Infection with Grass carp reovirus (GCRV) is becoming unprecedentedly widespread in grass carp (Ctenopharyngodon idella) aquaculture industry, yet the management of GCRV infection still remains a challenge. Therefore, it is of importance to develop effective means against GCRV. As a delivery system of viral antigens, surface displaying of heterologous proteins on bacteria using anchoring motifs has successfully been implemented in human and veterinary vaccines research.
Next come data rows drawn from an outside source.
(** X9: a completed translation keeps the page offset (the low nine bits of
    the virtual address), takes the frame number from the level-2 entry
    and the memory-system bit from the level-1 entry, and yields an address
    below 2^25.  It records no fault: the status/mode register and the
    error address register are as they were. *)
Theorem translate_physical_address (d : ns32082_device) (sp : space)
    (st address : Z) (user write pfs suppress : bool) :
  untranslated d user = false ->
  denied (level_of d st user write) (pte1_of d sp address user) = false ->
  denied (level_of d st user write) (pte2_of d sp address user suppress) = false ->
  let t := translate d sp st address user write pfs suppress in
  result t = COMPLETE
  /\ Z.land (address_out t) VA_OFFSET = Z.land address VA_OFFSET
  /\ Z.land (address_out t) PTE_PFN
     = Z.land (pte2_of d sp address user suppress) PTE_PFN
  /\ Z.testbit (address_out t) 24
     = Z.testbit (pte1_of d sp address user) 31
  /\ 0 <= address_out t < 2 ^ 25
  /\ m_msr (device_out t) = m_msr d
  /\ m_eia (device_out t) = m_eia d.
Proof.
  intros U D1 D2.
  destruct (translate_completes d sp st address user write pfs suppress U D1 D2)
    as (R & A & D & _).
  cbv zeta. rewrite R, A, D. clear R A D.
  set (p1 := pte1_of d sp address user).
  set (p2 := pte2_of d sp address user suppress).
  assert (MS : Z.shiftr (Z.land p1 PTE_MS) 7
               = Z.land (Z.shiftr p1 7) 0x1000000).
  { rewrite Z.shiftr_land. reflexivity. }
  rewrite MS.
  split; [reflexivity|].
  split; [mask_field; reflexivity|].
  split; [mask_field; reflexivity|].
  split.
  { rewrite !Z.lor_spec, !Z.land_spec, Z.shiftr_spec by lia.
    change (24 + 7) with 31.
    change (Z.testbit 16777216 24) with true.
    change (Z.testbit PTE_PFN 24) with false.
    change (Z.testbit VA_OFFSET 24) with false.
    now rewrite !andb_false_r, !orb_false_r, andb_true_r. }
  split.
  { set (a := Z.lor (Z.lor (Z.land (Z.shiftr p1 7) 16777216) (Z.land p2 PTE_PFN))
                    (Z.land address VA_OFFSET)).
    assert (E : Z.land a (Z.ones 25) = a).
    { subst a. mask_field. reflexivity. }
    rewrite <- E, Z.land_ones by lia. apply Z.mod_pos_bound. lia. }
  destruct (validating d); split;
    cbn [m_msr m_eia set_m_state];
    first [apply flow_trace_msr | apply flow_trace_frame].
Qed.

(** X10: a completed translation of a write access (or of any access while
    a write-validate is pending), side effects not suppressed, leaves the
    level-2 entry marked: either the entry read already had its referenced
    and modified bits, and nothing is written to it, or the last access is
    a write to it of its low word with both bits set. *)
Theorem write_marks_modified (d : ns32082_device) (sp : space)
    (st address : Z) (user write pfs : bool) :
  untranslated d user = false ->
  effective_write d write = true ->
  denied (level_of d st user write) (pte1_of d sp address user) = false ->
  denied (level_of d st user write) (pte2_of d sp address user false) = false ->
  let t := translate d sp st address user write pfs false in
  let pte2 := pte2_of d sp address user false in
  let a2 := pte2_address_of (pte1_of d sp address user) address in
  (Z.land pte2 (Z.lor PTE_M PTE_R) = Z.lor PTE_M PTE_R
   /\ last (accesses t) (Read_dword 0) = Read_dword a2)
  \/ (exists w,
        last (accesses t) (Read_dword 0) = Write_word a2 w
        /\ Z.land w (Z.lor PTE_M PTE_R) = Z.lor PTE_M PTE_R
        /\ Z.land w (Z.lnot (Z.lor PTE_M PTE_R))
           = Z.land (u16 pte2) (Z.lnot (Z.lor PTE_M PTE_R))).
Proof.
  intros U W D1 D2.
  destruct (translate_completes d sp st address user write pfs false U D1 D2)
    as (_ & _ & _ & A).
  cbv zeta in *. rewrite A, W. clear A.
  set (p2 := pte2_of d sp address user false).
  cbn [negb andb]. rewrite !andb_true_r.
  destruct (nz (Z.land p2 PTE_R)) eqn:R, (nz (Z.land p2 PTE_M)) eqn:M;
    cbn [negb orb].
  - left. split.
    + pose proof (single_bit_set p2 4 ltac:(lia) M) as M'.
      pose proof (single_bit_set p2 3 ltac:(lia) R) as R'.
      change (2 ^ 4) with PTE_M in M'. change (2 ^ 3) with PTE_R in R'.
      rewrite Z.land_lor_distr_r, M', R'. reflexivity.
    + rewrite app_nil_r, app_comm_cons. apply last_last.
  - right. eexists. split; [apply last_last|].
    rewrite u16_land, (u16_land p2). split; mask_field;
      rewrite <- ?Z.lor_assoc; try change (Z.lor 16 8) with 24;
      rewrite ?lor_land_absorb; reflexivity.
  - right. eexists. split; [apply last_last|].
    rewrite u16_land, (u16_land p2). split; mask_field;
      rewrite <- ?Z.lor_assoc; try change (Z.lor 16 8) with 24;
      rewrite ?lor_land_absorb; reflexivity.
  - right. eexists. split; [apply last_last|].
    rewrite u16_land, (u16_land p2). split; mask_field;
      rewrite <- ?Z.lor_assoc; try change (Z.lor 16 8) with 24;
      rewrite ?lor_land_absorb; reflexivity.
Qed.

End Completed.

(** ** Protection levels *)

Lemma protection_level_cases (pte : Z) :
  Z.land pte PTE_PL = PL_SRO \/ Z.land pte PTE_PL = PL_SRW
  \/ Z.land pte PTE_PL = PL_URO \/ Z.land pte PTE_PL = PL_URW.
Proof.
  assert (E : Z.land pte PTE_PL = Z.land (pte mod 8) PTE_PL).
  { change 8 with (2 ^ 3). rewrite <- Z.land_ones, <- Z.land_assoc by lia.
    reflexivity. }
  rewrite E.
  assert (B : 0 <= pte mod 8 < 8) by (apply Z.mod_pos_bound; lia).
  assert (C : pte mod 8 = 0 \/ pte mod 8 = 1 \/ pte mod 8 = 2 \/ pte mod 8 = 3
              \/ pte mod 8 = 4 \/ pte mod 8 = 5 \/ pte mod 8 = 6
              \/ pte mod 8 = 7) by lia.
  repeat (destruct C as [-> | C]); [.. | rewrite C]; cbn; tauto.
Qed.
In this study, a novel vaccine (BL21/InpN/vp7) was developed based on surface displaying a major capsid protein (vp7) of GCRV using the anchoring motif of N-terminal unique domain of ice-nucleation protein (InpN) on Escherichia coli BL21 (DE3) vaccine. Then the grass carp were immunized by surface displaying BL21/InpN/vp7 vaccine against GCRV using both intraperitoneal injection and bath immunization and their immune responses were tested. The results revealed that some non-specific immune parameters (acid phosphatase (ACP), alkaline phosphatase (AKP) and total antioxidant capacity (T-AOC)) were strongly increased in grass carp post injection inoculation (vp7 dose ranged from 10 to 20 μg). The specific antibody levels against GCRV and the transcriptional of immune-related genes (TNF-α, IL-1β, MHCI and IgM) were also significantly enhanced in grass carp by injection inoculation (vp7 dose ranged from 5 to 20 μg). On the other hand, only the highest dose of bath vaccination significantly induced the production of specific antibody and up-regulated transcriptions of several immune-related genes (IgM and MHCI) in grass carp. The lower cumulative mortality of grass carp in vaccinated groups after GCRV challenge clearly demonstrated that surface displayed vp7 vaccine could protect fish against GCRV infection. The relative percentage survival (RPS) value in injection vaccinated group (88.89%) was much higher compared to bath group (18.89%), which was in consistent with the production of specific serum antibodies, non-specific immune response and immune related genes expression. To sum up, our results indicated the surface display of heterologous antigenic proteins on E. coli BL21 (DE3) using the anchoring motif of ice-nucleation protein may provide a promising approach to the vaccine development of aquatic animals and suggested its potential to be used as vaccine to fight against GCRV infection.